Does anybody know why Proteasome Inhibition is not being discussed as widely as some other approaches for a potential DMD treatment/cure? See the following papers for details:
The studies were done on the mdx mouse and explants of human muscle tissue. Basically it allows the dystrophin that is being made by the gene to not be targeted for destruction by the body’s “quality control system”, it can then localize correctly, and even though it is truncated it can probably still perform a function to the body. It might not be a complete cure but it could transform the disease to a milder phenotype.
I ask this because it seems very promising and there is no mention of it in the 2008 Research Approaches paper which seems very comprehensive.
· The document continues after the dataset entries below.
Fixpoint split_blank (s : str) : list str :=
  match s with
  | [] => [[]]
  | c :: rest =>
      match rest with
      | c2 :: rest2 =>
          if (c =? 10) && (c2 =? 10) then [] :: split_blank rest2
          else push c (split_blank rest)
      | [] => [[c]]
      end
  end.

(** [str(i)] for a natural number: its decimal digits. *)
Fixpoint digits (d : Decimal.uint) : str :=
  match d with
  | Nil => []
  | D0 d => 48 :: digits d
  | D1 d => 49 :: digits d
  | D2 d => 50 :: digits d
  | D3 d => 51 :: digits d
  | D4 d => 52 :: digits d
  | D5 d => 53 :: digits d
  | D6 d => 54 :: digits d
  | D7 d => 55 :: digits d
  | D8 d => 56 :: digits d
  | D9 d => 57 :: digits d
  end.

Definition str_of_nat (n : nat) : str := digits (Nat.to_uint n).

(** *** UTF-8, the default codec of [bytes.decode()] and [str.encode()] *)

Definition is_cont (b : N) : bool := (128 <=? b) && (b <=? 191).

(** [b.decode()] with the default arguments (["utf-8"], ["strict"]): [None]
    stands for [UnicodeDecodeError].  Overlong forms, surrogates and code
    points above U+10FFFF are rejected, as CPython does. *)
Fixpoint utf8_decode (bs : bytes) : option str :=
  match bs with
  | [] => Some []
  | b0 :: r0 =>
      if b0 <? 128 then option_map (cons b0) (utf8_decode r0)
      else if (194 <=? b0) && (b0 <=? 223) then
        match r0 with
        | b1 :: r1 =>
            if is_cont b1
            then option_map (cons ((b0 - 192) * 64 + (b1 - 128))) (utf8_decode r1)
            else None
        | _ => None
        end
      else if (224 <=? b0) && (b0 <=? 239) then
        match r0 with
        | b1 :: b2 :: r2 =>
            let c := (b0 - 224) * 4096 + (b1 - 128) * 64 + (b2 - 128) in
            if is_cont b1 && is_cont b2 && (2048 <=? c)
               && negb ((55296 <=? c) && (c <=? 57343))
            then option_map (cons c) (utf8_decode r2)
            else None
        | _ => None
        end
      else if (240 <=? b0) && (b0 <=? 244) then
        match r0 with
        | b1 :: b2 :: b3 :: r3 =>
            let c := (b0 - 240) * 262144 + (b1 - 128) * 4096
                     + (b2 - 128) * 64 + (b3 - 128) in
            if is_cont b1 && is_cont b2 && is_cont b3
               && (65536 <=? c) && (c <=? 1114111)
            then option_map (cons c) (utf8_decode r3)
            else None
        | _ => None
        end
      else None
  end.

(** [s.encode()]: [None] stands for [UnicodeEncodeError] (a lone surrogate). *)
Definition utf8_encode_char (c : N) : option bytes :=
  if c <? 128 then Some [c]
  else if c <? 2048 then Some [192 + c / 64; 128 + c mod 64]
  else if (55296 <=? c) && (c <=? 57343) then None
  else if c <? 65536 then
    Some [224 + c / 4096; 128 + (c / 64) mod 64; 128 + c mod 64]
  else if c <=? 1114111 then
    Some [240 + c / 262144; 128 + (c / 4096) mod 64;
          128 + (c / 64) mod 64; 128 + c mod 64]
  else None.

Fixpoint utf8_encode (s : str) : option bytes :=
  match s with
  | [] => Some []
  | c :: s' =>
      match utf8_encode_char c, utf8_encode s' with
      | Some b, Some bs => Some (b ++ bs)
      | _, _ => None
      end
  end.

(** Order of [str] under [<]: code point by code point, a proper prefix
    being smaller. *)
Fixpoint str_leb (a b : str) : bool :=
  match a, b with
  | [], _ => true
  | _ :: _, [] => false
  | x :: a', y :: b' =>
      if x <? y then true else if y <? x then false else str_leb a' b'
  end.

End Text.
Import Text.

(* ================================================================== *)
(** ** Values, testcases and the outside world *)

(** Keys of the unpacked archive: MessagePack strings, binary blobs or
    integers (CompetiTest numbers its testcases). *)
Inductive pykey :=
| KStr (s : str)
| KBytes (b : bytes)
| KInt (z : Z).

(** Values found under the keys of one archive entry. *)
Inductive pyval :=
| VNone
| VInt (z : Z)
| VStr (s : str)
| VBytes (b : bytes).

(** A Python [dict], in insertion order. *)
Definition dict (K V : Type) := list (K * V).

(** The object returned by [umsgpack.unpack]: id -> (field -> value). *)
Definition archive := dict pykey (dict pykey pyval).

(** A field of a loaded testcase, after [x.decode() if isinstance(x, bytes)
    else x]: never [bytes]. *)
Inductive field :=
| FNone
| FInt (z : Z)
| FStr (s : str).

(** [{"input": ..., "output": ...}] *)
Record testcase := mk_testcase { tc_input : field; tc_output : field }.

Definition testcases := dict pykey testcase.

Inductive verdict := AC | WA.

(** The [cause] string: [""], ["TLE"], ["ERR"] or ["RE"]. *)
Inductive cause := NoCause | TLE | ERR | RE.

(** The dictionary returned by [run_test]; its ["time"] entry, a difference
    of two wall-clock readings, is left out. *)
Record exec_result := mk_result {
  r_verdict : verdict;
  r_cause : cause;
  r_output : str;
  r_expected : str
}.

Inductive status := ALL_PASSED | SOME_FAILED | ALL_FAILED.

(** What [subprocess.run(..., timeout=...)] does. *)
Inductive run_outcome :=
| Completed (returncode : Z) (stdout stderr : bytes)
| TimeoutExpired
| LaunchError.

Definition path := string.

(** Everything the script reaches outside itself. *)
Record world := mk_world {
  (** [Path(p).exists()] *)
  exists_ : path -> bool;
  (** [open(p, "r").read()]; [None] when it raises *)
  read_text : path -> option str;
  (** [umsgpack.unpack(open(p, "rb"))]; [None] when it raises *)
  unpack : path -> option archive;
  (** [Path.home() / source.parent / "testcases" / source.with_suffix(".tc").name] *)
  default_tc : path -> path;
  (** the [g++] call of [compile_code]: return code and captured stderr;
      [None] when the compiler cannot be started *)
  gxx : path -> path -> option (Z * bytes);
  (** the candidate binary on a given standard input, under a time limit *)
  candidate : path -> Q -> bytes -> run_outcome
}.

(** The namespace returned by [parser.parse_args()]. *)
Record args := mk_args {
  a_source : string;
  a_time_limit : Q;
  a_output_bin : string;
  a_tc : option string;
  a_txt_input : option string;
  a_txt_output : option string;
  a_verbose : bool
}.

(** The module-level globals set by [parse_args]. *)
Record globals := mk_globals {
  SOURCE : string;
  EXECUTABLE : string;
  TIME_LIMIT : Q;
  TC_FILE : option path;
  TXT_INPUT_FILE : option string;
  TXT_OUTPUT_FILE : option string;
  VERBOSE : bool
}.

(* ================================================================== *)
(** ** Control: exits, exceptions and the trace of external actions *)

Inductive exn :=
| AttributeError
| TypeError
| UnicodeDecodeError
| OSError
| UnpackException.

Inductive result (A : Type) :=
| Ret (a : A)
| SysExit (code : Z)
| Raise (e : exn).
Arguments Ret {A} a.
Arguments SysExit {A} code.
Arguments Raise {A} e.

(** Observable actions, in the order they happen. *)
Inductive event :=
| EvCompile (src exe : path)
| EvSpawn (exe : path) (stdin : bytes)
| EvVerdict (tcnum : pykey) (v : verdict)
| EvSummary (st : status) (passed total : nat).

Definition M (A : Type) : Type := list event * result A.

Definition ret {A} (a : A) : M A := ([], Ret a).
Definition sys_exit {A} (code : Z) : M A := ([], SysExit code).
Definition raise {A} (e : exn) : M A := ([], Raise e).
Definition emit (e : event) : M unit := ([e], Ret tt).

Definition bind {A B} (m : M A) (f : A -> M B) : M B :=
  match m with
  | (t, Ret a) => let (t', r) := f a in (t ++ t', r)
  | (t, SysExit c) => (t, SysExit c)
  | (t, Raise e) => (t, Raise e)
  end.

Notation "x <- m ;; k" := (bind m (fun x => k))
  (at level 61, m at next level, right associativity).
Notation "m ;;; k" := (bind m (fun _ => k))
  (at level 61, right associativity).

(** Exit status of the interpreter: [sys.exit(n)] gives [n], a normal return
    0, an uncaught exception 1. *)
Definition exit_code {A} (m : M A) : Z :=
  match snd m with
  | Ret _ => 0%Z
  | SysExit c => c
  | Raise _ => 1%Z
  end.

(* ================================================================== *)
(** ** Dictionaries *)

Definition key_eqb (a b : pykey) : bool :=
  match a, b with
  | KStr x, KStr y => str_eqb x y
  | KBytes x, KBytes y => str_eqb x y
  | KInt x, KInt y => (x =? y)%Z
  | _, _ => false
  end.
There is even one FDA approved proteasome inhibitor drug available now – Velcade (studied in the second paper above). It’s currently used for some cancer treatment.
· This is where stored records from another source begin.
(** * Mental Wellness API: the insights engine of [main.py]

    The development embeds the three operations of [main.py] that carry
    derived logic, [compute_insights], [get_suggestions] and [insights],
    together with the constant [SUGGESTION_LIBRARY], and proves the
    properties of the specification over them.  The four handlers that
    write through [create_document], [add_mood_log], [add_journal],
    [track_engagement] and [track_event], and [get_profile] follow with
    the models of [schemas.py] they take.

    Modelling conventions.
    - Python [int] is [Z].  Python [float] is an IEEE 754 binary64 value:
      [spec_float] with precision 53 and maximal exponent 1024; [a / b],
      [a + b] and [round(x, 2)] are the correctly rounded operations of
      CPython.
    - A [datetime.date] is its proleptic Gregorian ordinal
      ([date.toordinal()], day 1 is 0001-01-01); a naive
      [datetime.datetime] is that ordinal with the second of the day and
      the microsecond.  [isoformat] goes through [_ord2ymd] of the
      [datetime] module.  Python keeps dates within the years 1..9999:
      [valid_datetime] marks that range, and the operations that leave it
      raise as in CPython 3.11 ([timedelta] arithmetic with
      [OverflowError], [timestamp] and [fromtimestamp] with [ValueError]).
    - The documents of the store carry naive datetimes.
      [datetime.timestamp()] and [datetime.fromtimestamp()] go through the
      local time zone of the server process, a parameter [tz] that gives
      the offset from UTC at every POSIX time, as [time.localtime] does;
      [timestamp()] follows [_mktime] with its probes a day back, and its
      result is the double [s + microsecond / 1e6].  The platform's
      [localtime] is taken to answer for every time asked (64-bit
      [time_t]), and to count no leap seconds.
    - The [moodlog] collection is outside [main.py]; the one query the
      engine issues on it is a parameter of type [store].  The collection
      is one of MongoDB ([schemas.py]), whose dates carry milliseconds:
      the statements about the day of a record are made for records with a
      whole number of milliseconds ([regular]).  The two
      readings of the clock in [compute_insights] are the parameters
      [now0] (for [since]) and [now] (for [today]).
    - [None] as a result stands for a raised exception.
    - [database.py] is not among the sources: the write handlers are
      functions of the state of the database and of [create_document],
      both parameters, and [get_profile] is a function of the answer of
      [find_one].  The handlers whose result is what MongoDB does with a
      query or an update ([upsert_profile], [list_mood_logs],
      [list_journal], [export_data], [test_database]) are left out. *)

From Stdlib Require Import ZArith Lia List String Ascii Bool.
From Stdlib Require Import Floats.SpecFloat.
From Stdlib Require Import DecimalString.
From Stdlib Require DecimalPos DecimalZ.
From stdpp Require Import base gmap sets list strings sorting.
Import ListNotations.
Local Open Scope Z_scope.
My son doesn’t have DMD but he has LGMD 2D and a new paper just came out showing how Velcade rescues his misfolded alpha-sarcoglycan protein made by one of his two SGCA genes (the other misfolded alpha-sarcoglycan protein made by his second SGCA gene is rescued from degradation, but cannot localize to the muscle cell membrane due to the nature of its misfolding).
But as you can see from the DMD papers, it has the potential for doing a similar job in DMD – it rescues dystrophin, beta-dystroglycan, alpha-sarcoglycan---basically the whole DGC complex. The attached paper shows that it is mutation specific for DMD and BMD ---- the majority of proteins formed were rescued and localized however some were not.